▶ _Exercise brief_: Could you reproduce the lines below from the one with "rewrite Hmut, (proj1" through the one with "getCsrfToken (document_cookie [(js"? Keep both ends and add nothing.

[Saved data entries]
(* ===== verification/ClientApi.v ===== *)
(** * Requests of the page ([web/src/utils/api.ts])

    The token in the cookies, the wrapper around [fetch], and what the server makes of
    the requests it sends. *)
From S2P Require Import Prelude JsRuntime JsText Base64 Json JsonSpec ServerState.

(** ** The cookie *)

Definition CSRF_NAME : jsstr := js "_pwd_csrf=".

(** The name at the start of [s], and the value up to the next semicolon. *)
Fixpoint until_semicolon (s : jsstr) : jsstr :=
  match s with c :: s' => if c =? 59 then [] else c :: until_semicolon s' | [] => [] end.

Definition csrf_at (s : jsstr) : option jsstr :=
  if starts_with CSRF_NAME s then Some (until_semicolon (drop (length CSRF_NAME) s)) else None.

(** The first semicolon that is followed, after white space, by the token. *)
Fixpoint csrf_after (s : jsstr) : option jsstr :=
  match s with
  | [] => None
  | c :: s' =>
      if c =? 59 then match csrf_at (trim_start s') with Some v => Some v | None => csrf_after s' end
      else csrf_after s'
  end.

Definition csrf_match (cookie : jsstr) : option jsstr :=
  match csrf_at cookie with Some v => Some v | None => csrf_after cookie end.

Definition getCsrfToken (cookie : jsstr) : jsstr := default [] (csrf_match cookie).

Definition hasServerSession (cookie : jsstr) : bool := bool_decide (is_Some (csrf_match cookie)).

(** ** [apiFetch] *)

Record RequestInit := mkInit { ri_method : option jsstr; ri_headers : list (jsstr * jsstr); ri_body : option jsstr }.

Record Request := mkRequest {
  rq_url : jsstr; rq_method : option jsstr; rq_headers : list (jsstr * jsstr); rq_body : option jsstr }.

(** A response; the text is [None] when reading it fails. *)
Record Response := mkResponse { rs_status : Z; rs_text : option jsstr }.

Inductive fetch_error := NetworkError | ApiError (status : Z) (data : json) | BadBody.

(** [Headers]: names without regard to case, [set] replaces. *)
Definition header_is (name : jsstr) (h : jsstr * jsstr) : bool := str_eqb (map ascii_lower_unit h.1) (map ascii_lower_unit name).
Definition has_header (name : jsstr) (hs : list (jsstr * jsstr)) : bool := existsb (header_is name) hs.
Definition set_header (name value : jsstr) (hs : list (jsstr * jsstr)) : list (jsstr * jsstr) :=
  List.filter (λ h, negb (header_is name h)) hs ++ [(name, value)].
Definition get_header (name : jsstr) (hs : list (jsstr * jsstr)) : option jsstr := snd <$> List.find (header_is name) hs.

(** Upper case matters for [GET] and [HEAD] only, whose letters come from no unit outside
    ASCII. *)
Definition mutating (i : RequestInit) : bool :=
  let method := map ascii_upper_unit (default (js "GET") (ri_method i)) in
  negb (str_eqb method (js "GET")) && negb (str_eqb method (js "HEAD")).

Definition request_of (cookie : jsstr) (url : jsstr) (i : RequestInit) : Request :=
  let headers := match ri_body i with
                 | Some _ => if has_header (js "Content-Type") (ri_headers i) then ri_headers i
                             else set_header (js "Content-Type") (js "application/json") (ri_headers i)
                 | None => ri_headers i
                 end in
  let headers := if mutating i
                 then let token := getCsrfToken cookie in
                      if str_empty token then headers else set_header (js "X-CSRF-Token") token headers
                 else headers in
  mkRequest url (ri_method i) headers (ri_body i).

Definition ok_status (n : Z) : bool := (200 <=? n) && (n <=? 299).

Section fetch.
Context `{JsFloat}.

(** [ApiError.data]: the parsed message, [{}] when it is no JSON. *)
Definition error_data (message : jsstr) : json := default (JObj []) (parse message).

(** What the caller of [apiFetch] gets from a response; [None] is [undefined]. *)
Definition read_response (res : Response) : result fetch_error (option json) :=
  if negb (ok_status (rs_status res)) then Throw (ApiError (rs_status res) (error_data (default [] (rs_text res))))
  else if rs_status res =? 204 then Ok None
  else match rs_text res ≫= parse with Some v => Ok (Some v) | None => Throw BadBody end.

(** [fetch] of the browser: [None] when it throws; the world [W] is the server. *)
Definition apiFetch {W} (fetch : Request → W → W * option Response) (cookie url : jsstr) (opts : RequestInit) (w : W)
    : W * result fetch_error (option json) :=
  match fetch (request_of cookie url opts) w with
  | (w, None) => (w, Throw NetworkError)
  | (w, Some res) => (w, read_response res)
  end.
End fetch.

(** ** The answers of the server *)

(** Status and body the handlers of shares, vault data and sessions send; of an error the
    field the page reads. *)
Definition answer_json (r : reply) : option (Z * json) :=
  match r with
  | RErr n e => Some (n, JObj [(js "error", JStr (js e))])
  | ROk => Some (200, JObj [(js "ok", JBool true)])
  | RJson v => Some (200, v)
  | _ => None
  end.

Definition response_of (r : reply) : option Response :=
  (λ '(n, v), mkResponse n (Some (stringify v))) <$> answer_json r.

(** ** Lemmas *)

(** The text of [document.cookie] for the cookies [l]. *)
Definition cookie_text (kv : jsstr * jsstr) : jsstr := kv.1 ++ [61] ++ kv.2.
Definition document_cookie (l : list (jsstr * jsstr)) : jsstr := join_unit (js "; ") (map cookie_text l).

(** Names and values as browsers store them. *)
Definition cookie_ok (kv : jsstr * jsstr) : Prop :=
  (59 ∉ kv.1) ∧ (59 ∉ kv.2) ∧ (61 ∉ kv.1) ∧ (∀ c s, kv.1 = c :: s → is_space c = false) ∧ kv.1 ≠ [].

Definition find_cookie (name : jsstr) (l : list (jsstr * jsstr)) : option jsstr :=
  snd <$> List.find (λ kv, str_eqb kv.1 name) l.

Lemma until_semicolon_stop v s : 59 ∉ v → until_semicolon (v ++ 59 :: s) = v.
Proof.
  induction v as [|c v IH]; [done|]. intros [Hc Hv]%not_elem_of_cons. cbn [Datatypes.app until_semicolon].
  rewrite (proj2 (Z.eqb_neq c 59)) by congruence. by rewrite IH.
Qed.

Lemma until_semicolon_all v : 59 ∉ v → until_semicolon v = v.
Proof.
  induction v as [|c v IH]; [done|]. intros [Hc Hv]%not_elem_of_cons. cbn [until_semicolon].
  rewrite (proj2 (Z.eqb_neq c 59)) by congruence. by rewrite IH.
Qed.

Lemma csrf_after_skip v s : 59 ∉ v → csrf_after (v ++ s) = csrf_after s.
Proof.
  induction v as [|c v IH]; [done|]. intros [Hc Hv]%not_elem_of_cons. cbn [Datatypes.app csrf_after].
  rewrite (proj2 (Z.eqb_neq c 59)) by congruence. by apply IH.
Qed.

(** Two texts up to their first [=]. *)
Lemma split_at_eq (a b s t : jsstr) : 61 ∉ a → 61 ∉ b → a ++ 61 :: s = b ++ 61 :: t → a = b ∧ s = t.
Proof.
  revert b. induction a as [|x a IH]; intros [|y b]; cbn [Datatypes.app].
  - intros _ _ [= ->]. done.
  - intros _ Hb [= <- _]. exfalso. apply Hb, elem_of_cons. by left.
  - intros Ha _ [= -> _]. exfalso. apply Ha, elem_of_cons. by left.
  - intros [_ Ha]%not_elem_of_cons [_ Hb]%not_elem_of_cons [= -> Heq]. by destruct (IH b Ha Hb Heq) as [-> ->].
Qed.

Definition CSRF : jsstr := js "_pwd_csrf".

(** The pattern at the start of a cookie. *)
Lemma csrf_at_cookie kv rest :
  cookie_ok kv → rest = [] ∨ (∃ s, rest = 59 :: s) →
  csrf_at (cookie_text kv ++ rest) = if str_eqb kv.1 CSRF then Some kv.2 else None.
Proof.
  intros (H1 & H2 & H3 & _) Hrest. unfold csrf_at, cookie_text. change CSRF_NAME with (CSRF ++ [61]).
  destruct (str_eqb kv.1 CSRF) eqn:E.
  - apply str_eqb_eq in E. rewrite E, app_assoc, <- app_assoc.
    assert (Hs : starts_with (CSRF ++ [61]) ((CSRF ++ [61]) ++ kv.2 ++ rest) = true) by (apply starts_with_spec; eauto).
    rewrite Hs, drop_app_length. f_equal. destruct Hrest as [-> | [s ->]]; [rewrite app_nil_r; by apply until_semicolon_all|by apply until_semicolon_stop].
  - destruct (starts_with (CSRF ++ [61]) _) eqn:Es; [|done]. apply starts_with_spec in Es as [t Ht].
    rewrite <- !app_assoc in Ht. apply split_at_eq in Ht as [Hk _]; [|done|].
    + by rewrite Hk, (proj2 (str_eqb_eq _ _) eq_refl) in E.
    + apply has_unit_false. reflexivity.
Qed.

Lemma cookie_text_clean kv : cookie_ok kv → 59 ∉ cookie_text kv.
Proof.
  intros (H1 & H2 & _). unfold cookie_text. rewrite !elem_of_app. intros [?|[Hc|?]]; [done| |done].
  by apply list_elem_of_singleton in Hc.
Qed.

Lemma cookie_text_start kv s : cookie_ok kv → trim_start (cookie_text kv ++ s) = cookie_text kv ++ s.
Proof.
  intros (_ & _ & _ & Hsp & Hne). unfold cookie_text. destruct kv.1 as [|c n]; [done|].
  cbn [Datatypes.app trim_start]. by rewrite (Hsp c n eq_refl).
Qed.

Lemma document_cookie_cons kv l :
  document_cookie (kv :: l) = cookie_text kv ++ concat (map (λ x, js "; " ++ cookie_text x) l).
Proof.
  unfold document_cookie. revert kv. induction l as [|x l IH]; intros kv; [by rewrite app_nil_r|].
  cbn [map concat]. change (join_unit _ (cookie_text kv :: _)) with (cookie_text kv ++ js "; " ++ join_unit (js "; ") (map cookie_text (x :: l))).
  by rewrite IH, <- !app_assoc.
Qed.

Lemma tail_shape l : concat (map (λ x, js "; " ++ cookie_text x) l) = [] ∨ ∃ s, concat (map (λ x, js "; " ++ cookie_text x) l) = 59 :: s.
Proof. destruct l as [|x l]; [by left|right]. eexists. reflexivity. Qed.

Lemma csrf_after_tail l :
  Forall cookie_ok l → csrf_after (concat (map (λ x, js "; " ++ cookie_text x) l)) = find_cookie CSRF l.
Proof.
  induction 1 as [|kv l Hkv Hl IH]; [done|]. cbn [map concat]. rewrite <- app_assoc.
  change (js "; " ++ ?x) with (59 :: 32 :: x). cbn [csrf_after]. cbn [Z.eqb Pos.eqb].
  change (trim_start (32 :: ?x)) with (trim_start x). rewrite cookie_text_start, csrf_at_cookie by (done || apply tail_shape).
  unfold find_cookie. cbn [List.find]. destruct (str_eqb kv.1 CSRF); [done|].
  rewrite csrf_after_skip by (by apply cookie_text_clean). exact IH.
Qed.

Lemma header_is_refl name v : header_is name (name, v) = true.
Proof. by apply str_eqb_eq. Qed.

Lemma get_set_header name v hs : get_header name (set_header name v hs) = Some v.
Proof.
  unfold get_header, set_header. induction hs as [|h hs IH]; cbn [List.filter Datatypes.app List.find].
  - by rewrite header_is_refl.
  - destruct (header_is name h) eqn:E; cbn [negb Datatypes.app List.find]; [done|]. by rewrite E.
Qed.

Lemma csrf_is_the_cookie_eq l :
  Forall cookie_ok l →
  getCsrfToken (document_cookie l) = default [] (find_cookie CSRF l) ∧
  hasServerSession (document_cookie l) = bool_decide (is_Some (find_cookie CSRF l)).
Proof.
  intros Hl. unfold getCsrfToken, hasServerSession.
  assert (E : csrf_match (document_cookie l) = find_cookie CSRF l); [|by rewrite E].
  destruct Hl as [|kv l Hkv Hl]; [done|]. rewrite document_cookie_cons. unfold csrf_match.
  rewrite csrf_at_cookie by (done || apply tail_shape). unfold find_cookie at 1. cbn [List.find].
  destruct (str_eqb kv.1 CSRF) eqn:E; [done|].
  rewrite csrf_after_skip, csrf_after_tail by (done || by apply cookie_text_clean). done.
Qed.

Lemma find_set_other name v hs :
  header_is (js "X-CSRF-Token") (name, v) = false →
  List.find (header_is (js "X-CSRF-Token")) (set_header name v hs) = List.find (header_is (js "X-CSRF-Token")) hs.
Proof.
  intros Hn. unfold set_header. induction hs as [|h hs IH]; cbn [List.filter Datatypes.app List.find]; [by rewrite Hn|].
  destruct (header_is name h) eqn:E; cbn [negb Datatypes.app List.find].
  - rewrite IH. destruct (header_is (js "X-CSRF-Token") h) eqn:Ex; [|done]. exfalso.
    unfold header_is in E, Ex, Hn. apply str_eqb_eq in E, Ex. cbn [fst] in Hn. rewrite <- E, Ex in Hn.
    by rewrite (proj2 (str_eqb_eq _ _) eq_refl) in Hn.
  - by rewrite IH.
Qed.

Lemma csrf_header_ok l v url i m :
  Forall cookie_ok l → find_cookie CSRF l = Some v → v ≠ [] → ri_method i = Some (js m) →
  In m ["POST"; "PUT"; "PATCH"; "DELETE"]%string →
  csrf_ok (mkCsrf m (get_header (js "X-CSRF-Token") (rq_headers (request_of (document_cookie l) url i))) (Some v)) = true.
Proof.
  intros Hl Hv Hne Hm Hin. unfold request_of. assert (Hmut : mutating i = true).
  { unfold mutating. rewrite Hm. by destruct Hin as [<-|[<-|[<-|[<-|[]]]]]. }
  rewrite Hmut, (proj1 (csrf_is_the_cookie_eq l Hl)), Hv. destruct v as [|c v]; [done|]. cbn [from_option id str_empty rq_headers].
  rewrite get_set_header. unfold csrf_ok. cbn [csrf_method csrf_header csrf_cookie].
  destruct (negb _); [done|]. by apply bool_decide_eq_true_2.
Qed.

Module ApiSpec.

(** The page reads its token from the cookie of that name, wherever it stands among the
    others, and takes a server session for present exactly when there is such a cookie. *)
Theorem csrf_is_the_cookie l :
  Forall cookie_ok l →
  getCsrfToken (document_cookie l) = default [] (find_cookie CSRF l) ∧
  hasServerSession (document_cookie l) = bool_decide (is_Some (find_cookie CSRF l)).
Proof.
  exact (csrf_is_the_cookie_eq l).
Qed.

Lemma csrf_is_the_cookie_witness :
  getCsrfToken (document_cookie [(js "lang", js "de"); (js "x_pwd_csrf", js "no"); (CSRF, js "t0k3n")]) = js "t0k3n".
Proof.
  refine (proj1 (csrf_is_the_cookie [(js "lang", js "de"); (js "x_pwd_csrf", js "no"); (CSRF, js "t0k3n")] _)).
  repeat constructor; try (apply has_unit_false; reflexivity); try discriminate; intros c s [= <- _]; reflexivity.
Defined.

(** The double-submit check lets the page through: with the token cookie set, every
    request [apiFetch] sends with a method the check covers passes it, whatever headers the
    caller gave; and a request that only reads carries no token the caller did not give. *)
Theorem page_passes_csrf l v url i m :
  Forall cookie_ok l → find_cookie CSRF l = Some v → v ≠ [] →
  let sent := get_header (js "X-CSRF-Token") (rq_headers (request_of (document_cookie l) url i)) in
  (ri_method i = Some (js m) → In m ["POST"; "PUT"; "PATCH"; "DELETE"]%string → csrf_ok (mkCsrf m sent (Some v)) = true) ∧
  (mutating i = false → sent = get_header (js "X-CSRF-Token") (ri_headers i)).
Proof.
  intros Hl Hv Hne sent. unfold sent, request_of. split.
  - intros Hm Hin. by apply (csrf_header_ok l v url i m).
  - intros ->. cbn [rq_headers]. destruct (ri_body i); [|done]. destruct (has_header (js "Content-Type") (ri_headers i)) eqn:E; [done|].
    unfold get_header. f_equal. by apply find_set_other.
Qed.

End ApiSpec.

▶ _Expected answer_:
  rewrite Hmut, (proj1 (csrf_is_the_cookie_eq l Hl)), Hv. destruct v as [|c v]; [done|]. cbn [from_option id str_empty rq_headers].
  rewrite get_set_header. unfold csrf_ok. cbn [csrf_method csrf_header csrf_cookie].
  destruct (negb _); [done|]. by apply bool_decide_eq_true_2.
Qed.

Module ApiSpec.

(** The page reads its token from the cookie of that name, wherever it stands among the
    others, and takes a server session for present exactly when there is such a cookie. *)
Theorem csrf_is_the_cookie l :
  Forall cookie_ok l →
  getCsrfToken (document_cookie l) = default [] (find_cookie CSRF l) ∧
  hasServerSession (document_cookie l) = bool_decide (is_Some (find_cookie CSRF l)).
Proof.
  exact (csrf_is_the_cookie_eq l).
Qed.

Lemma csrf_is_the_cookie_witness :
  getCsrfToken (document_cookie [(js "lang", js "de"); (js "x_pwd_csrf", js "no"); (CSRF, js "t0k3n")]) = js "t0k3n".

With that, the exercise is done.